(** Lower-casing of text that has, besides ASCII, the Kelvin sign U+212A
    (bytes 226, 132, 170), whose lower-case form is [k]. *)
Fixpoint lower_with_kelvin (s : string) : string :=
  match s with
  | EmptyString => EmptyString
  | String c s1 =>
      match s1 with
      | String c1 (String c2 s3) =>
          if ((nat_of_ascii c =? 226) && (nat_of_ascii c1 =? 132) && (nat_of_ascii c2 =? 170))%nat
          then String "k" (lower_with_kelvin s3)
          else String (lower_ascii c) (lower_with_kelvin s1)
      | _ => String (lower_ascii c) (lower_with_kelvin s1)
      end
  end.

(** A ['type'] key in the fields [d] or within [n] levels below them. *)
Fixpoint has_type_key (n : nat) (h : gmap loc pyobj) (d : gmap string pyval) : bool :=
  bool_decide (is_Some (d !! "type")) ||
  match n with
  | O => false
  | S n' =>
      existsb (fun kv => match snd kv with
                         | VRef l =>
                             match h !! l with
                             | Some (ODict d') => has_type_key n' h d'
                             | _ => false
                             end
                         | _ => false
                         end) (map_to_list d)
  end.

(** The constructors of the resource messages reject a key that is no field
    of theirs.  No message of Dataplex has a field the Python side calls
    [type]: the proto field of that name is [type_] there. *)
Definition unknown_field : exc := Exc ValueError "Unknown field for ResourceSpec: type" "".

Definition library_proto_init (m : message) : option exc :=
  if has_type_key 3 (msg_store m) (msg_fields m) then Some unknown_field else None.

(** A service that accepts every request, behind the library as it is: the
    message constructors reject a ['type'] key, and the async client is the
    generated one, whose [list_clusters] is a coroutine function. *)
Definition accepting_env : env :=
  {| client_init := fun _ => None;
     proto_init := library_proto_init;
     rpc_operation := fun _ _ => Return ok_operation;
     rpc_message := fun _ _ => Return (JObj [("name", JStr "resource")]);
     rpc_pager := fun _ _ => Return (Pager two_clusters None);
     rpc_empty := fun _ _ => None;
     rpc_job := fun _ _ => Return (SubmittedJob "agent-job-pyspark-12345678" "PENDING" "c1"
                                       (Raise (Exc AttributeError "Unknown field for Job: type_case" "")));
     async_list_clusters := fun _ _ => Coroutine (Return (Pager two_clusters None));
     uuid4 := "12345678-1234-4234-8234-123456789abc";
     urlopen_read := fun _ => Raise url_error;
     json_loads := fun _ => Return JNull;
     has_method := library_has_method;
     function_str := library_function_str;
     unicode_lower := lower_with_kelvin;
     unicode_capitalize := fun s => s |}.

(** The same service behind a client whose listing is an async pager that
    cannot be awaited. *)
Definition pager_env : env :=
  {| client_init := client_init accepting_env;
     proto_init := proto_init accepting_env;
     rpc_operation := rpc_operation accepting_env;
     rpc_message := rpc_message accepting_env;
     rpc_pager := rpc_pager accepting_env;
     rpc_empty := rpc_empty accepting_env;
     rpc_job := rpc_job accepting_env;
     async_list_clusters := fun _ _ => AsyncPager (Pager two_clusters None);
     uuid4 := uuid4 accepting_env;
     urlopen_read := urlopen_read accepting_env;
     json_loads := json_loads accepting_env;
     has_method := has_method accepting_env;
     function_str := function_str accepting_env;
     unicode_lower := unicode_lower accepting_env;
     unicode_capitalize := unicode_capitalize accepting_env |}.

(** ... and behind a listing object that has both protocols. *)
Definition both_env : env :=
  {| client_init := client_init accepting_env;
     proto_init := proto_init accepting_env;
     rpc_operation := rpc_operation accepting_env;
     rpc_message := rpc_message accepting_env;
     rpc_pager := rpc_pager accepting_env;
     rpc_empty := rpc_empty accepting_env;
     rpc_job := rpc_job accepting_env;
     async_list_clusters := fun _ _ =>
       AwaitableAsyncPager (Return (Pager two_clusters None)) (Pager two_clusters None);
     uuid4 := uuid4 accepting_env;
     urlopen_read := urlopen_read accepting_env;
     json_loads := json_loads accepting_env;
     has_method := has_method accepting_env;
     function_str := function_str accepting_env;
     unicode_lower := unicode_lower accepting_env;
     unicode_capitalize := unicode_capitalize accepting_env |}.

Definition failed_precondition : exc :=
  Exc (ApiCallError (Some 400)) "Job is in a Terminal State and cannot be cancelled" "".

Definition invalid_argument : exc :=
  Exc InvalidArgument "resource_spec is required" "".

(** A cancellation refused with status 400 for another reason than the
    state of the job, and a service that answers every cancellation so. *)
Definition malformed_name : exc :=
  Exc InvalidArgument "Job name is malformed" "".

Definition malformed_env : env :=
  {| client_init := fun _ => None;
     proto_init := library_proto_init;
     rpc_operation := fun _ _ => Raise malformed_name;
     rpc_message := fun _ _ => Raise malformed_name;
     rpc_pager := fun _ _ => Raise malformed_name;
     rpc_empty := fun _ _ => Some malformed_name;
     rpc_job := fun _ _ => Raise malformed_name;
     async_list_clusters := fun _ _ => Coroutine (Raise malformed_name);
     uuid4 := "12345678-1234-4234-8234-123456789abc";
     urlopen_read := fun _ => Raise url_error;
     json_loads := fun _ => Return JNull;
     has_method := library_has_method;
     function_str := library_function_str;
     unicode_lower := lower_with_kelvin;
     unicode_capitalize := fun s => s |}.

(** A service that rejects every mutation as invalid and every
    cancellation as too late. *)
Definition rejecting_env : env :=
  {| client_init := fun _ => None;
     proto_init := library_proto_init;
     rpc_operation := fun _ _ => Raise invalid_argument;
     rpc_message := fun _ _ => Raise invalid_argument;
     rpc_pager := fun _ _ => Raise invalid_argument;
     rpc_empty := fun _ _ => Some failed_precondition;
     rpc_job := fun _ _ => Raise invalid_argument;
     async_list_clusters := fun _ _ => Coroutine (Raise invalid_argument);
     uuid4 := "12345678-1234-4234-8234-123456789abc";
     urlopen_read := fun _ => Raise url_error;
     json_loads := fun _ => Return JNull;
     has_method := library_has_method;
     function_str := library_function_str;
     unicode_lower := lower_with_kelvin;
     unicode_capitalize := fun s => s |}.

####

EXERCISE GOAL => Using the entries above, extract exactly the span from the line with "existsb (fun kv => match snd kv with" to the line with "Definition library_proto_init (m", both lines included; leave out everything else.

EXERCISE OUTPUT =>
      existsb (fun kv => match snd kv with
                         | VRef l =>
                             match h !! l with
                             | Some (ODict d') => has_type_key n' h d'
                             | _ => false
                             end
                         | _ => false
                         end) (map_to_list d)
  end.

(** The constructors of the resource messages reject a key that is no field
    of theirs.  No message of Dataplex has a field the Python side calls
    [type]: the proto field of that name is [type_] there. *)
Definition unknown_field : exc := Exc ValueError "Unknown field for ResourceSpec: type" "".

Definition library_proto_init (m : message) : option exc :=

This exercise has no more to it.